Facebook (NASDAQ:FB) suffered a global outage that began at noon on Wednesday and lasted until the early hours of Thursday morning, with some users still reporting issues at time of writing. The Facebook outage also hit other popular services owned by the company, including Instagram and Whatsapp. In pre-market trading, Facebook stock is down over 2% as the company deals with the aftermath of the record disruption.
Record-Setting Global Facebook Outage
At about noon (EST) yesterday, Facebook users across the globe began reporting issues. Some could log onto Facebook, but most people quickly learned they could not post. Others experienced error or maintenance messages. The Facebook outage proved to be global, affecting users all over the world, and it extended into the early hours of Thursday.
And it wasn’t just FB itself that was affected. All of the company’s apps and services were also impacted by the Facebook outage. Instagram, Whatsapp, Messenger and even Facebook’s Oculus VR devices were hit.
The BBC called this Facebook’s “most severe outage ever,” noting that the last time the company experienced a failure that took down services globally was in 2008. At that time it had 150 million users, compared to the 2.3 billion it claims today. At that time, Facebook also didn’t have the additional networks and services like Instagram and Oculus that have also been impacted.

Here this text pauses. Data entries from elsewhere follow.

(** The answer that ends a read early, and the code the read returns for it. *)
Definition failure_code (r : recv_result) : option Z :=
  match r with
  | RecvData [] => Some (-1)
  | RecvData _ => None
  | RecvError e => if e =? EAGAIN then Some (- EAGAIN) else if e =? EINTR then None else Some (-1)
  end.

Definition is_byte (b : Z) : Prop := is_unsigned 8 b.

(** ** Lemmas *)

Lemma le32_alt x : le32 x = [x `mod` 256; (x `div` 2 ^ 8) `mod` 256; (x `div` 2 ^ 16) `mod` 256;
                             (x `div` 2 ^ 24) `mod` 256].
Proof. unfold le32. by rewrite !land_255, !shiftr_div by lia. Qed.

Lemma of_le32_alt b0 b1 b2 b3 :
  is_byte b0 -> is_byte b1 -> is_byte b2 -> is_byte b3 ->
  of_le32 [b0; b1; b2; b3] = b0 + b1 * 2 ^ 8 + b2 * 2 ^ 16 + b3 * 2 ^ 24.
Proof.
  unfold is_byte, is_unsigned. intros. unfold of_le32. rewrite !shiftl_mul by lia.
  rewrite (lor_add (b2 * 2 ^ 16) _ 24); [|lia|plia|by apply mul_pow2_mod_0].
  rewrite (lor_add (b1 * 2 ^ 8) _ 16); [|lia|plia|].
  - rewrite (lor_add b0 _ 8); [lia|lia|plia|].
    replace (b1 * 2 ^ 8 + (b2 * 2 ^ 16 + b3 * 2 ^ 24))
      with ((b1 + b2 * 2 ^ 8 + b3 * 2 ^ 16) * 2 ^ 8) by lia.
    by apply mul_pow2_mod_0.
  - replace (b2 * 2 ^ 16 + b3 * 2 ^ 24) with ((b2 + b3 * 2 ^ 8) * 2 ^ 16) by lia.
    by apply mul_pow2_mod_0.
Qed.

Lemma le32_bytes x : Forall is_byte (le32 x).
Proof.
  rewrite le32_alt. unfold is_byte, is_unsigned.
  repeat constructor; apply Z.mod_pos_bound; lia.
Qed.

Lemma of_le32_le32 x : of_le32 (le32 x) = x `mod` 2 ^ 32.
Proof.
  pose proof (le32_bytes x) as H. rewrite le32_alt in *.
  repeat (apply Forall_cons in H as [? H]). rewrite of_le32_alt by done.
  pow2. Z.div_mod_to_equations. lia.
Qed.

Lemma le32_of_le32 bs :
  length bs = 4%nat -> Forall is_byte bs -> le32 (of_le32 bs) = bs.
Proof.
  intros Hl H. destruct bs as [|b0 [|b1 [|b2 [|b3 [|]]]]]; try done.
  repeat (apply Forall_cons in H as [? H]). rewrite of_le32_alt, le32_alt by done.
  unfold is_byte, is_unsigned in *. pow2.
  repeat f_equal; Z.div_mod_to_equations; lia.
Qed.

(** [htonl] puts the bytes of a number on the wire in network order. *)
Lemma le32_htonl x : le32 (htonl x) = reverse (le32 x).
Proof.
  apply le32_of_le32; [done|]. apply Forall_reverse, le32_bytes.
Qed.

Lemma ntohl_htonl x : ntohl (htonl x) = x `mod` 2 ^ 32.
Proof. unfold ntohl. rewrite le32_htonl, reverse_involutive. apply of_le32_le32. Qed.

Lemma htonl_mod x : htonl x `mod` 2 ^ 32 = htonl x.
Proof. by rewrite <- of_le32_le32, le32_htonl. Qed.

(** The receiver's [ntohl] of what a struct in network order holds. *)
Lemma ntohl_wire x : is_unsigned 32 x -> ntohl (htonl x `mod` 2 ^ 32) = x.
Proof. intros Hx. rewrite htonl_mod, ntohl_htonl. by apply wrap_small. Qed.

Lemma length_le32 x : length (le32 x) = 4%nat.
Proof. done. Qed.

Lemma length_request_bytes r : length (request_bytes r) = sizeof_request.
Proof. done. Qed.

Lemma bytes_request_bytes r :
  bytes_request (request_bytes r)
  = Request (center_freq r `mod` 2 ^ 32) (sampling_rate r `mod` 2 ^ 32) (band_freq r `mod` 2 ^ 32)
      (destination r).
Proof.
  unfold bytes_request. rewrite <- !of_le32_le32. done.
Qed.

Lemma bytes_response_bytes r :
  bytes_response (response_bytes r) = Response (status r) (details r `mod` 2 ^ 32).
Proof. unfold bytes_response. by rewrite <- !of_le32_le32. Qed.

Lemma read_struct_quiet io : forall left acc,
  quiet io -> (left <= length (delivered io))%nat ->
  exists rest, read_struct left acc io = ReadDone 0 (acc ++ take left (delivered io)) rest /\
    quiet rest /\ delivered rest = drop left (delivered io).
Proof.
  induction io as [|r io IH]; intros left acc Hq Hl.
  { destruct left; [|simpl in Hl; lia]. exists []. simpl. by rewrite app_nil_r. }
  destruct left as [|left']; [exists (r :: io); simpl; by rewrite take_0, drop_0, app_nil_r|].
  set (left := S left') in *. apply Forall_cons in Hq as [Hr Hq].
  destruct r as [bs|e]; cbn [delivered map concat] in *; fold (delivered io) in *.
  - simpl. destruct bs as [|b bs]; [done|]. fold left. simpl length.
    rewrite (proj2 (Nat.eqb_neq _ _)) by (subst left; lia).
    destruct (S (length bs) <=? left)%nat eqn:Hle.
    + apply Nat.leb_le in Hle. rewrite length_app in Hl. simpl in Hl.
      destruct (IH (left - S (length bs))%nat (acc ++ b :: bs) Hq) as (rest & -> & Hq' & Hd); [lia|].
      exists rest. split; [|split; [done|]].
      * f_equal. rewrite <- app_assoc. f_equal. rewrite (take_app_ge (b :: bs)) by (simpl; lia). done.
      * rewrite Hd. rewrite (drop_app_ge (b :: bs)) by (simpl; lia). done.
    + apply Nat.leb_gt in Hle. exists (RecvData (drop left (b :: bs)) :: io). split; [|split].
      * rewrite take_app_le by (simpl; lia). done.
      * constructor; [|done]. intros Hn. apply (f_equal length) in Hn.
        rewrite length_drop in Hn. simpl in Hn. lia.
      * cbn. rewrite drop_app_le by (simpl; lia). done.
  - subst e. simpl. apply (IH left acc Hq). done.
Qed.

(** A read that is over does not depend on what comes later. *)
Lemma read_struct_app io tail : forall left acc code bs rest,
  read_struct left acc io = ReadDone code bs rest -> read_struct left acc (io ++ tail) = ReadDone code bs (rest ++ tail).
Proof.
  induction io as [|r io IH]; intros left acc code bs rest H.
  { destruct left; [|done]. injection H as <- <- <-. by destruct tail. }
  destruct left as [|left']; [by injection H as <- <- <-|]. cbn [read_struct app] in *. destruct r as [d|e].
  - destruct (Nat.min (S left') (length d) =? 0)%nat; [by injection H as <- <- <-|].
    destruct (length d <=? S left')%nat; [by apply IH|by injection H as <- <- <-].
  - destruct ((e =? EWOULDBLOCK) || (e =? EAGAIN)); [by injection H as <- <- <-|].
    destruct (e =? EINTR); [by apply IH|by injection H as <- <- <-].
Qed.
(** Rounding a mantissa with more than [prec] digits: the error is at most one unit
    of the last place that is kept. *)
Lemma round_aux_wide m e : 0 < m -> 0 <= Z.log2 m + 1 - prec -> 3 - emax <= Z.log2 m + 1 + e -> Z.log2 m + 2 + e <= emax ->
  exists p k, binary_round_aux prec emax false m e loc_Exact = S754_finite false (Z.to_pos p) (e + k) /\
    2 ^ (prec - 1) <= p < 2 ^ prec /\ Z.log2 m + 1 - prec <= k <= Z.log2 m + 2 - prec /\
    Z.abs (p * 2 ^ k - m) * 2 ^ (prec - 1) <= m.
Proof using Hprec Hemax.
  intros Hm Ht He Hmax. set (t := Z.log2 m + 1 - prec) in *. unfold binary_round_aux, shr_fexp at 1.
  rewrite Zdigits2_log2, fexp_normal by lia. replace (Z.log2 m + 1 + e - prec - e) with t by lia. cbn [shr_record_of_loc].
  destruct (shr_spec m false false e t) as (r & s & -> & _); [lia|done|]. cbn [shr_m].
  pose proof (top_digits m Hm Ht) as Htop. fold t in Htop.
  set (m2 := round_nearest_even _ _). assert (m2 = m / 2 ^ t \/ m2 = m / 2 ^ t + 1) as Hm2.
  { subst m2. destruct (round_cases (m / 2 ^ t) r s) as [-> | [_ ->]]; auto. }
  assert (0 < 2 ^ t) as H2t by (apply Z.pow_pos_nonneg; lia). assert (0 < 2 ^ (prec - 1)) as H2p by (apply Z.pow_pos_nonneg; lia).
  assert (2 ^ t * 2 ^ (prec - 1) <= m) as Hbits.
  { rewrite <- Z.pow_add_r by lia. replace (t + (prec - 1)) with (Z.log2 m) by (subst t; lia). by apply Z.log2_spec. }
  assert (Z.abs (m2 * 2 ^ t - m) * 2 ^ (prec - 1) <= m) as Herr.
  { pose proof (Z.div_mod m (2 ^ t) ltac:(lia)). pose proof (Z.mod_pos_bound m (2 ^ t) H2t).
    assert (Z.abs (m2 * 2 ^ t - m) <= 2 ^ t) by (destruct Hm2 as [-> | ->]; nia). nia. }
  assert (2 ^ prec = 2 ^ (prec - 1) * 2) as Hpow by (rewrite Z.mul_comm, <- Z.pow_succ_r by lia; f_equal; lia).
  destruct (decide (m2 = 2 ^ prec)) as [E|Hne].
  - exists (2 ^ (prec - 1)), (t + 1). rewrite E in *. unfold shr_fexp. rewrite Zdigits2_log2, Z.log2_pow2, fexp_normal by lia.
    replace (prec + 1 + (e + t) - prec - (e + t)) with 1 by lia. cbn [shr_record_of_loc].
    destruct (shr_spec (2 ^ prec) false false (e + t) 1) as (r' & s' & -> & _); [lia|lia|]. cbn [shr_m].
    rewrite Hpow, Z.div_mul by lia. split; [|split; [lia|split; [lia|]]].
    + destruct (2 ^ (prec - 1)) eqn:Ep; try lia. rewrite (proj2 (Z.leb_le _ _)) by lia. f_equal. lia.
    + rewrite Z.pow_add_r by lia. replace (2 ^ (prec - 1) * (2 ^ t * 2 ^ 1)) with (2 ^ prec * 2 ^ t) by (rewrite Hpow; ring). done.
  - exists m2, t. assert (2 ^ (prec - 1) <= m2 < 2 ^ prec) as Hr by lia.
    assert (Z.log2 m2 = prec - 1) as Hl by (apply Z.log2_unique; [lia|]; replace (Z.succ (prec - 1)) with prec by lia; lia).
    rewrite shr_fexp_down by lia. cbn [shr_record_of_loc shr_m]. split; [|split; [done|split; [lia|done]]].
    destruct m2 eqn:Ep; try lia. by rewrite (proj2 (Z.leb_le _ _)) by lia.
Qed.
Lemma fwrite_loop_total io : forall left written, Forall (fun n => 0 < n)%nat io -> (length left <= length io)%nat ->
  exists io', fwrite_loop left written io = Some (written ++ left, true, io') /\
    Forall (fun n => 0 < n)%nat io' /\ (length io <= length io' + length left)%nat.
Proof.
  induction io as [|n io IH]; intros left written Hio Hl; (destruct left as [|b left]; [|cbn in Hl]).
  - exists []. by rewrite app_nil_r.
  - lia.
  - exists (n :: io). rewrite app_nil_r. split; [done|]. split; [done|]. cbn. lia.
  - apply Forall_cons in Hio as [Hn Hio]. cbn [fwrite_loop]. set (k := Nat.min n (length (b :: left))).
    assert (1 <= k <= S (length left))%nat as Hk by (subst k; cbn [length]; lia).
    rewrite (proj2 (Nat.eqb_neq k 0)) by lia.
    destruct (IH (drop k (b :: left)) (written ++ take k (b :: left)) Hio) as (io' & -> & Hio' & Hl').
    + rewrite length_drop. cbn [length]. lia.
    + exists io'. rewrite <- app_assoc, take_drop. split; [done|]. split; [done|].
      rewrite length_drop in Hl'. cbn [length] in *. lia.
Qed.

Lemma whole_buffers_none N stream : (length stream < N)%nat -> whole_buffers N stream = [].
Proof. intros H. unfold whole_buffers. by rewrite Nat.div_small, Nat.mul_0_r. Qed.

Lemma whole_buffers_some N stream : (0 < N <= length stream)%nat ->
  whole_buffers N stream = take N stream ++ whole_buffers N (drop N stream).
Proof.
  intros H. unfold whole_buffers. rewrite length_drop.
  replace (length stream) with ((length stream - N) + 1 * N)%nat at 1 by lia. rewrite Nat.div_add by lia.
  set (k := ((length stream - N) / N)%nat). replace (N * (k + 1))%nat with (N + N * k)%nat by lia.
  rewrite firstn_skipn_comm. rewrite <- (take_drop N (take (N + N * k) stream)) at 1.
  by rewrite take_take, Nat.min_l by lia.
Qed.

Lemma copy_loop_stream (do_exit : nat -> bool) N closed : (0 < N)%nat -> (forall turn, do_exit turn = false) ->
  forall fuel turn output io fio, quiet io -> Forall (fun n => 0 < n)%nat fio -> (length (delivered io) <= length fio)%nat ->
  (length (delivered io) < fuel)%nat ->
  let copied := output ++ whole_buffers N (delivered io) in
  copy_loop do_exit N fuel turn output (io ++ stream_end closed) fio =
    (if closed then Exited EXIT_FAILURE copied else Waiting copied).
Proof.
  intros HN Hexit fuel. induction fuel as [|fuel IH]; intros turn output io fio Hq Hf Hl Hfuel; [lia|].
  cbn [copy_loop]. rewrite Hexit. unfold read_data. destruct (Nat.le_gt_cases N (length (delivered io))) as [Hge|Hlt].
  - destruct (read_struct_quiet io N [] Hq Hge) as (rest & Hr & Hqr & Hdr).
    rewrite (read_struct_app _ (stream_end closed) _ _ _ _ _ Hr). cbn [Z.eqb negb].
    destruct (fwrite_loop_total fio (take N (delivered io)) [] Hf) as (fio' & Hw & Hf' & Hl').
    { rewrite length_take. lia. }
    cbn [app] in Hw |- *. rewrite Hw. rewrite IH; [|done|done| |]; rewrite Hdr, ?length_drop; [| |lia].
    + rewrite (whole_buffers_some N (delivered io)) by lia. by rewrite app_assoc.
    + rewrite length_take in Hl'. lia.
  - rewrite whole_buffers_none by done. rewrite app_nil_r. destruct closed; cbn [stream_end].
    + by rewrite (read_struct_failure io (RecvData []) [] (-1)).
    + by rewrite app_nil_r, read_struct_blocked.
Qed.

(** The answer of the server and the stream behind it. *)
Lemma response_then_stream r closed sent wrest wio id io : is_unsigned 32 id ->
  write_message true RESPONSE_STATUS_SUCCESS id wio = Some (WriteDone 0 sent wrest) ->
  quiet io -> delivered io = sent ++ r ->
  exists io2, read_response true true (io ++ stream_end closed) =
      Some (0, Some (MessageHeader PROTOCOL_VERSION TYPE_RESPONSE, Response RESPONSE_STATUS_SUCCESS id), io2 ++ stream_end closed) /\
    quiet io2 /\ delivered io2 = r.
Proof.
  intros Hid Hw Hq Hd.
  destruct (response_received RESPONSE_STATUS_SUCCESS id wio sent wrest io Hid Hw Hq) as (io2 & Hr & Hq2 & Hd2).
  { exists r. done. }
  exists io2. split; [by apply read_response_app|]. split; [done|].
  unfold write_message in Hw. injection Hw as Hw. apply write_loop_success in Hw as ->.
  rewrite Hd2, Hd. done.
Qed.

At time of writing, Facebook had yet to release an official statement about the outage. However, the company did take to competing service Twitter (NASDAQ:TWTR) to post several updates.
“We’re aware that some people are currently having trouble accessing the Facebook family of apps. We’re working to resolve the issue as soon as possible.”
They followed that up several hours later with:
“We’re focused on working to resolve the issue as soon as possible, but can confirm that the issue is not related to a DDoS attack.”
A San Francisco area NBC affiliate reporter tweeted that internal sources at Facebook had told him the outage was caused by overloaded databases. The company was reportedly firing up new servers even as more went down — a recovery process that ended up taking some 14 hours.
Impact on Facebook
The massive Facebook outage could not have come at a worse time for FB. The company has been under fire over privacy concerns and accusations its social media platforms were used to influence elections. Politicians have begun calling for the breakup of Facebook. And the company has faced harsh criticism over the treatment of moderators, contractors who must view the most disturbing content posted to the site and remove material that’s deemed offensive.
With a global Facebook outage, Bloomberg reports the company is being forced to look at refunds for advertisers — a bill that could hit $189 million based on estimates of daily ad revenue.
There’s the embarrassment of having to use Twitter — a competing social media platform — to update Facebook and Instagram users. And some FB users may simply have had enough. According to The Verge, Facebook Messenger competitor Telegram enjoyed a surge of new subscribers during the Facebook outage, with 3 million new users signing up in a 24-hour period.
Facebook Stock Down
It’s hardly surprising given the size — and timing — of the outage, but Facebook stock is down 2% in pre-market trading.
eep an eye on that today, because depending on factors including whether the service experiences further technical issues, the company’s official explanation, and the reaction of users and regulators to the Facebook outage, FB may be in for a rough ride.
Is It Over?
The primary Facebook outage appears to be over at this point, although from 6-9 AM there was an uptick of problem reports. For FB, the technical issue may be resolved, but the aftermath of what appears to be its biggest outage ever is just beginning.
As of this writing, Brad Moon did not hold a position in any of the aforementioned securities.